In 1534, the French explorer Jacques Cartier sailed through the Gulf of St. Lawrence, came ashore on the Gaspe Peninsula, and claimed this land forFrance.
Early settlements were unsuccessful, yet very productive fishing results motivated French fishing fleets to repeatedly sail across the Atlantic Ocean.
In 1603, Samuel de Champlain, a French navigator and cartographer sailed down the St. Lawrence River. During his follow-up visit in 1608, a fort was built at modern day Quebec City, and the French colonization ofNorth America began.
We'll return to the story of the Province of Quebec in a few paragraphs, but first...
In the years that followed, Catholic missionaries, fur traders and military forces arrived, and eventually the French built dozens of forts across (New France) for protection from unrelenting Native Americans, and from the expanding influence of Britain in the Americas.
Conflict between France, Britain and their individual Native American allies was inevitable, and the French and Indian War, part of the larger conflict known as the Seven Years' War was the result.
The Treaty of Paris, signed in 1763, ended the Seven Years' War, a war that involved most major European powers. That agreement awarded nearly all of France's North American possessions (New France) to Britain, and they became the dominant colonial power.
Later that year, by British Royal Proclamation, Canada (a large part of New France) was renamed the Province of Quebec...and here's the rest of the story of the Province of Quebec, albeit a very brief rendition.

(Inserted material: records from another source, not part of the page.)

(** X9: the readings of the handle's balance stream are in block order:
    their block numbers form a subsequence of the block numbers delivered,
    and the three strings of every reading are those of its quantities.  A
    reading, when it is emitted, is for the block delivered last, and
    between the delivery of a block and the next delivery at most one
    reading is emitted: a block replaced before its three answers arrived
    has no reading. *)
Theorem tracker_readings_follow_blocks (ins : list Tracker.Input) :
  Tracker.stream ins = None :: (Some <$> BalancesRun.readings ins) /\
  sublist (map (fun r => blockNumber (bal r)) (BalancesRun.readings ins))
          (BalancesRun.blocksOf ins) /\
  Forall (fun r => r = format (bal r)) (BalancesRun.readings ins) /\
  (forall (pre : list Tracker.Input) (i : Tracker.Input),
     exists out,
       BalancesRun.readings (pre ++ [i]) = BalancesRun.readings pre ++ out /\
       Forall (fun r => last (BalancesRun.blocksOf pre) = Some (blockNumber (bal r))) out) /\
  (forall (pre post : list Tracker.Input) (bn : Z),
     BalancesRun.blocksOf post = [] ->
     (length (BalancesRun.readings (pre ++ Tracker.NewBlock bn :: post)) <=
        S (length (BalancesRun.readings pre)))%nat).
Proof.
  split; [reflexivity|].
  destruct (tracker_blocks_from ins Tracker.init) as [H1 H2].
  split; [exact H1|]. split; [exact H2|]. split.
  - intros pre i.
    exists (snd (Tracker.step (fst (Rx.run Tracker.step Tracker.init pre)) i)).
    split.
    + unfold BalancesRun.readings. rewrite run_app_snd, run_cons_snd. simpl.
      by rewrite app_nil_r.
    + pose proof (tracker_inflight_block pre) as Hb.
      set (s := fst (Rx.run Tracker.step Tracker.init pre)) in *.
      destruct i as [bn|n q v]; simpl; [constructor|].
      destruct (Tracker.inflight s) as [b|]; [|constructor].
      specialize (Hb b eq_refl).
      destruct (n =? Tracker.batchNo s)%nat; [|constructor].
      destruct (Tracker.slot b q); [constructor|].
      destruct (Tracker.combine (Tracker.fill b q v)) as [bl|] eqn:Ec; [|constructor].
      constructor; [|constructor]. simpl.
      apply combine_block in Ec. rewrite fill_block in Ec. by rewrite Ec.
  - intros pre post bn Hnb. unfold BalancesRun.readings.
    rewrite run_app_snd, run_cons_snd, !length_app. simpl.
    pose proof (tracker_one_reading post
                  {| Tracker.batchNo :=
                       S (Tracker.batchNo (fst (Rx.run Tracker.step Tracker.init pre)));
                     Tracker.inflight := Some (Tracker.mkBatch bn None None None) |} Hnb) as H.
    simpl in H. lia.
Qed.

(** A block replaced before its answers are complete: block 7 gets two
    of its answers, block 8 arrives, the third answer of block 7 comes in
    and is ignored, and block 8 gets its three answers. *)
Example tracker_superseded_block_has_no_reading :
  BalancesRun.readings
    [Tracker.NewBlock 7; Tracker.Resolved 1 Tracker.QGotToken 5; Tracker.Resolved 1 Tracker.QWei 100;
     Tracker.NewBlock 8; Tracker.Resolved 1 Tracker.QHsToken 3;
     Tracker.Resolved 2 Tracker.QGotToken 5; Tracker.Resolved 2 Tracker.QHsToken 3;
     Tracker.Resolved 2 Tracker.QWei 100] =
    [format {| blockNumber := 8; wei := 100; gotToken := 5; hsToken := 3 |}].
Proof. reflexivity. Qed.

Lemma sameQuery_refl (q : Tracker.Query) : BalancesRun.sameQuery q q = true.
Proof. by destruct q. Qed.

Lemma fill_keeps_empty_slot (b : Tracker.Batch) (q q' : Tracker.Query) (v : BN.t) :
  Tracker.slot b q = None ->
  BalancesRun.sameQuery q q' = false ->
  Tracker.slot (Tracker.fill b q' v) q = None /\
  Tracker.combine (Tracker.fill b q' v) = None.
Proof.
  unfold Tracker.combine.
  destruct q, q'; simpl; intros H E; try discriminate E; rewrite ?H; split; try done;
    repeat case_match; done.
Qed.

Lemma tracker_unanswered_from (q : Tracker.Query) (ins : list Tracker.Input)
    (s : Tracker.State) :
  (forall b, Tracker.inflight s = Some b -> Tracker.slot b q = None) ->
  BalancesRun.answers q ins = false ->
  snd (Rx.run Tracker.step s ins) = [].
Proof.
  revert s. induction ins as [|i ins IH]; intros s Hs Hq; [done|].
  simpl in Hq. apply orb_false_iff in Hq as [Hi Hq].
  rewrite run_cons_snd. destruct i as [bn|n q' v].
  - simpl. apply IH; [|done]. simpl. intros b Hb. inversion Hb; subst. by destruct q.
  - assert (Hsame : snd (Rx.run Tracker.step s ins) = []) by by apply IH.
    simpl. destruct (Tracker.inflight s) as [b|] eqn:Eb; [|exact Hsame].
    destruct (n =? Tracker.batchNo s)%nat; [|exact Hsame].
    destruct (Tracker.slot b q') eqn:Es; [exact Hsame|].
    destruct (fill_keeps_empty_slot b q q' v (Hs b eq_refl) Hi) as [H1 H2].
    rewrite H2. simpl. apply IH; [|done]. simpl.
    intros b' Hb'. inversion Hb'; by subst.
Qed.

French Canadians who did not choose to leave Quebec became British subjects, and they were required to swear an oath to the King of England, and reject their Catholic religion. Well, the French people of Quebec proved to be quite a handful for the British.
To make things even worse, the American Revolutionary War was in its early stages, a war that would divide the loyalties of many European colonists.
In 1775, an historic battle took place. In an effort to seize control of the St. Lawrence River and Quebec City from the British, American Continental Army forces attacked the English fortification at Quebec City. It was a military disaster, and the invasion failed.
This was the first defeat suffered by the Continental Army, and it was a turning point for the British as they would remain in control of Canada even after their surrender to America's thirteen colonies.
After the American Revolutionary War ended in 1783, some 50,000 loyalists to the British Crown (Tories) immigrated into French-speaking Canada from the new upstart country of America.